The exact dose and mode of administration are determined individually, and the dose needs to be reviewed during therapy. For most patients, the daily dose is 20-40 mg / kg body weight. Higher doses should be used only if the expected positive result exceeds the potential risk associated with unwanted side effects.
In case of acute poisoning with iron preparations, intently given in the initial dose of 1 g.

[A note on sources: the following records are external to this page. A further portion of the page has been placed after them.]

(* ===== verification/Go.v ===== *)
(** * The Go language and the parts of its standard library the operator uses

    Results and errors ([outcome]), [int64] arithmetic, [strings], [fmt],
    [path], slices with their backing arrays.  Strings are byte strings; the
    case and white-space functions of [strings] act on ASCII. *)

From S2P Require Export Prelude.
From Stdlib Require Export Ascii.
From Stdlib Require Export SpecFloat.

Open Scope Z_scope.

(** ** Errors and results *)

(** The error values the code tells apart: the API status errors recognised by
    [apierrors.Is...], [wait.ErrWaitTimeout], the validation error of the
    reporting package; everything else is an opaque message. *)
Inductive err_kind :=
  | KPlain
  | KNotFound
  | KAlreadyExists
  | KConflict
  | KWaitTimeout
  | KDependency (datasources reports : list string).

Record error := MkError { err_kind_of : err_kind; Error : string }.

#[export] Instance err_kind_eq_dec : EqDecision err_kind.
Proof. solve_decision. Defined.
#[export] Instance error_eq_dec : EqDecision error.
Proof. solve_decision. Defined.

Definition New (msg : string) : error := MkError KPlain msg.

Definition IsNotFound (e : error) : bool := bool_decide (err_kind_of e = KNotFound).
Definition IsAlreadyExists (e : error) : bool := bool_decide (err_kind_of e = KAlreadyExists).
Definition IsConflict (e : error) : bool := bool_decide (err_kind_of e = KConflict).

(** What a Go call returns: a value, an error, or a run-time panic. *)
Inductive outcome (A : Type) :=
  | Ok (a : A)
  | Err (e : error)
  | Panic (msg : string).
Arguments Ok {A} a.
Arguments Err {A} e.
Arguments Panic {A} msg.

#[export] Instance outcome_ret : MRet outcome := @Ok.
#[export] Instance outcome_bind : MBind outcome := λ A B f o,
  match o with Ok a => f a | Err e => Err e | Panic m => Panic m end.

Definition is_Ok {A} (o : outcome A) : bool :=
  match o with Ok _ => true | _ => false end.

(** ** Fixed-width integers *)

Definition int64_max : Z := 2 ^ 63 - 1.
Definition int64_min : Z := - 2 ^ 63.

(** Two's complement wrap-around of [int64] arithmetic. *)
Definition int64 (z : Z) : Z := (z + 2 ^ 63) mod 2 ^ 64 - 2 ^ 63.

Lemma int64_id z : int64_min ≤ z ≤ int64_max → int64 z = z.
Proof.
  unfold int64_min, int64_max, int64. intros ?.
  rewrite Z.mod_small; lia.
Qed.

Lemma int64_range z : int64_min ≤ int64 z ≤ int64_max.
Proof.
  unfold int64_min, int64_max, int64.
  pose proof (Z.mod_pos_bound (z + 2 ^ 63) (2 ^ 64) ltac:(lia)). lia.
Qed.

(** ** strings *)

Definition ascii_upper (c : ascii) : ascii :=
  let n := nat_of_ascii c in
  if ((97 <=? n) && (n <=? 122))%nat then ascii_of_nat (n - 32) else c.
Definition ascii_lower (c : ascii) : ascii :=
  let n := nat_of_ascii c in
  if ((65 <=? n) && (n <=? 90))%nat then ascii_of_nat (n + 32) else c.

Fixpoint str_map (f : ascii → ascii) (s : string) : string :=
  match s with "" => "" | String c s => String (f c) (str_map f s) end.

Definition ToUpper : string → string := str_map ascii_upper.
Definition ToLower : string → string := str_map ascii_lower.

(** [strings.Index], with [None] for [-1]. *)
Definition Index (s sub : string) : option nat := String.index 0 sub s.
Definition Contains (s sub : string) : bool :=
  match Index s sub with Some _ => true | None => false end.

Definition HasPrefix (s pre : string) : bool := String.prefix pre s.
Definition HasSuffix (s suf : string) : bool :=
  let n := String.length s in let m := String.length suf in
  (m <=? n)%nat && String.eqb (String.substring (n - m) m s) suf.
Definition TrimPrefix (s pre : string) : string :=
  if HasPrefix s pre then
    String.substring (String.length pre) (String.length s - String.length pre) s
  else s.

Fixpoint trim_left (s : string) : string :=
  match s with
  | String c s' => if Ascii.is_space c then trim_left s' else s
  | "" => ""
  end.
Definition TrimSpace (s : string) : string :=
  String.rev (trim_left (String.rev (trim_left s))).

Definition Join (l : list string) (sep : string) : string := String.concat sep l.

(** [s[i:j]] on in-range bounds; out of range it panics. *)
Definition slice_str (s : string) (i j : Z) : outcome string :=
  if (0 <=? i) && (i <=? j) && (j <=? Z.of_nat (String.length s)) then
    Ok (String.substring (Z.to_nat i) (Z.to_nat (j - i)) s)
  else Panic "runtime error: slice bounds out of range".

(** [strings.SplitN(s, sep, 2)] for a non-empty separator. *)
Definition SplitN2 (s sep : string) : list string :=
  match Index s sep with
  | None => [s]
  | Some i =>
      let j := (i + String.length sep)%nat in
      [String.substring 0 i s; String.substring j (String.length s - j) s]
  end.

(** Replacement of every occurrence of one byte by another. *)
Definition replace_byte (old new : ascii) : string → string :=
  str_map (λ c, if Ascii.eqb c old then new else c).

(** ** fmt *)

(** Fixed-point rendering of a double: [%f] prints the exact binary value
    rounded half-to-even at six decimals. *)
Definition div_half_even (n d : Z) : Z :=
  let q := n / d in let r := n mod d in
  if 2 * r <? d then q
  else if d <? 2 * r then q + 1
  else if Z.even q then q else q + 1.

Fixpoint zeros (n : nat) : string :=
  match n with O => "" | S n => String "0" (zeros n) end.

(** Decimal digits of [z ≥ 0], padded with zeros to at least [w] digits. *)
Definition pad_dec (w : nat) (z : Z) : string :=
  let s := pretty z in zeros (w - String.length s) +:+ s.

Definition fmt_f (x : spec_float) : string :=
  match x with
  | S754_nan => "NaN"
  | S754_infinity false => "+Inf"
  | S754_infinity true => "-Inf"
  | S754_zero false => "0.000000"
  | S754_zero true => "-0.000000"
  | S754_finite s m e =>
      let num := Z.pos m * 1000000 * (if 0 <=? e then 2 ^ e else 1) in
      let den := if 0 <=? e then 1 else 2 ^ (- e) in
      let q := div_half_even num den in
      (if s then "-" else "") +:+ pretty (q / 1000000) +:+ "." +:+ pad_dec 6 (q mod 1000000)
  end.

(** [strconv.Quote] on ASCII input. *)
Definition hex_digit (n : nat) : ascii :=
  ascii_of_nat (if (n <? 10)%nat then 48 + n else 87 + n).
Definition quote_byte (c : ascii) : string :=
  let n := nat_of_ascii c in
  if Ascii.eqb c (ascii_of_nat 34) then String "\" (String (ascii_of_nat 34) "")
  else if Ascii.eqb c "\" then "\\"
  else if (n =? 7)%nat then "\a"
  else if (n =? 8)%nat then "\b"
  else if (n =? 12)%nat then "\f"
  else if (n =? 10)%nat then "\n"
  else if (n =? 13)%nat then "\r"
  else if (n =? 9)%nat then "\t"
  else if (n =? 11)%nat then "\v"
  else if ((32 <=? n) && (n <=? 126))%nat then String c ""
  else "\x" +:+ String (hex_digit (n / 16)) (String (hex_digit (n mod 16)) "").
Fixpoint quote_bytes (s : string) : string :=
  match s with "" => "" | String c s => quote_byte c +:+ quote_bytes s end.
Definition dquote : string := String (ascii_of_nat 34) "".
Definition fmt_q (s : string) : string := dquote +:+ quote_bytes s +:+ dquote.

(** Operands of the formatting functions. *)
Inductive fmt_arg :=
  | FStr (s : string)
  | FInt (z : Z)
  | FFloat (x : spec_float).

Definition format_verb (v : ascii) (a : fmt_arg) : string :=
  match a with
  | FStr s =>
      if Ascii.eqb v "s" || Ascii.eqb v "v" then s
      else if Ascii.eqb v "q" then fmt_q s
      else "%!" +:+ String v "" +:+ "(string=" +:+ s +:+ ")"
  | FInt z =>
      if Ascii.eqb v "d" || Ascii.eqb v "v" then pretty z
      else "%!" +:+ String v "" +:+ "(int=" +:+ pretty z +:+ ")"
  | FFloat x =>
      if Ascii.eqb v "f" then fmt_f x
      else "%!" +:+ String v "" +:+ "(float64=" +:+ fmt_f x +:+ ")"
  end.

Definition extra_arg (a : fmt_arg) : string :=
  match a with
  | FStr s => "string=" +:+ s
  | FInt z => "int=" +:+ pretty z
  | FFloat x => "float64=" +:+ fmt_f x
  end.

(** [fmt.Sprintf] on one-letter verbs: a verb without an operand prints
    [%!s(MISSING)], operands without a verb print [%!(EXTRA ...)]. *)
Fixpoint Sprintf (f : string) (args : list fmt_arg) : string :=
  match f with
  | "" =>
      match args with
      | [] => ""
      | _ => "%!(EXTRA " +:+ Join (extra_arg <$> args) ", " +:+ ")"
      end
  | String c f1 =>
      if Ascii.eqb c "%" then
        match f1 with
        | "" => "%!(NOVERB)"
        | String v f2 =>
            if Ascii.eqb v "%" then String "%" (Sprintf f2 args)
            else match args with
                 | [] => "%!" +:+ String v "" +:+ "(MISSING)" +:+ Sprintf f2 []
                 | a :: args => format_verb v a +:+ Sprintf f2 args
                 end
        end
      else String c (Sprintf f1 args)
  end.

Definition Errorf (f : string) (args : list fmt_arg) : error := New (Sprintf f args).

(** ** Slices

    A slice is a window of a backing array of the store; [append] writes into
    the spare capacity when there is some, which other slices of the same
    array see, and reallocates otherwise. *)
Section slices.
Context {A : Type}.

Record slice := MkSlice { s_arr : nat; s_len : nat; s_cap : nat }.
(** Backing arrays, by identifier; positions past the end are unwritten. *)
Record heap := MkHeap { h_next : nat; h_cells : gmap (nat * nat) A }.

Definition heap_empty : heap := MkHeap 0 ∅.

(** The nil slice owns no array (capacity 0). *)
Definition slice_nil : slice := MkSlice 0 0 0.

(** Growth of the capacity when one element is appended to a full slice of
    fewer than 1024 elements: 1, 2, 4, 8, ... (16-byte elements, whose size
    classes leave the doubled capacity unchanged). *)
Definition grow_cap (c : nat) : nat := if (c =? 0)%nat then 1%nat else (2 * c)%nat.

Definition slice_elems (h : heap) (s : slice) : list A :=
  omap (λ i, h_cells h !! (s_arr s, i)) (seq 0 (s_len s)).

Definition slice_append (h : heap) (s : slice) (x : A) : heap * slice :=
  if (s_len s <? s_cap s)%nat then
    (MkHeap (h_next h) (<[(s_arr s, s_len s) := x]> (h_cells h)),
     MkSlice (s_arr s) (S (s_len s)) (s_cap s))
  else
    let a := h_next h in
    let copied := foldr (λ i m, match h_cells h !! (s_arr s, i) with
                                | Some y => <[(a, i) := y]> m
                                | None => m end) (h_cells h) (seq 0 (s_len s)) in
    (MkHeap (S a) (<[(a, s_len s) := x]> copied),
     MkSlice a (S (s_len s)) (grow_cap (s_cap s))).

(** Writing a slice's cells from position [i] on. *)
Fixpoint write_cells (arr i : nat) (l : list A) (cells : gmap (nat * nat) A) : gmap (nat * nat) A :=
  match l with
  | [] => cells
  | x :: l => write_cells arr (S i) l (<[(arr, i) := x]> cells)
  end.
End slices.
Arguments heap : clear implicits.

(** ** sort *)

(** [sort.Strings]. *)
Definition sort_strings (l : list string) : list string := merge_sort String.le l.

(** ... which sorts in place: every slice of the array sees it. *)
Definition slice_sort (h : heap string) (s : slice) : heap string :=
  MkHeap (h_next h) (write_cells (s_arr s) 0 (sort_strings (slice_elems h s)) (h_cells h)).

(** [sort.Slice] by a string key; the result is sorted and a permutation. *)
Section sort_by.
Context {A : Type} (key : A → string).
Definition key_le (x y : A) : Prop := String.le (key x) (key y).
#[export] Instance key_le_dec : RelDecision key_le.
Proof. intros x y. unfold key_le. apply _. Defined.
#[export] Instance key_le_total : Total key_le.
Proof. intros x y. unfold key_le. apply total, _. Qed.
#[export] Instance key_le_trans : Transitive key_le.
Proof. intros x y z. unfold key_le. apply transitivity. Qed.
Definition sort_by (l : list A) : list A := merge_sort key_le l.

Lemma sort_by_Permutation l : sort_by l ≡ₚ l.
Proof. apply merge_sort_Permutation. Qed.
Lemma sort_by_Sorted l : StronglySorted key_le (sort_by l).
Proof. apply (StronglySorted_merge_sort key_le). Qed.
End sort_by.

If necessary, repeated injections are possible, with a daily dose not exceeding 6 g. intravenous injection in the same doses (slow infusion) is used only in the case of a patient’s serious condition (collapse).
From the side of the central nervous system: dizziness, convulsions; when used in high doses and / or long-term treatment, visual acuity, peripheral and twilight vision disorders, color perception disorders, cataract development, hearing loss (in the high frequency range) are possible.
On the part of the digestive system: diarrhea, diarrhea, liver dysfunction.
From the cardiovascular system: arterial hypotension, collapse.
Other: allergic skin reactions, renal dysfunction, thrombocytopenia.
I trimester of pregnancy, hypersensitivity to deferoxamine.
Pregnancy and lactation.
Contraindicated in the first trimester of pregnancy. When using deferoxamine during lactation, breastfeeding should be discontinued.
Application for violations of kidney function.
With caution apply in patients with severe renal failure, withdrawal of deferoxamine with iron in these patients can be increased by hemodialysis.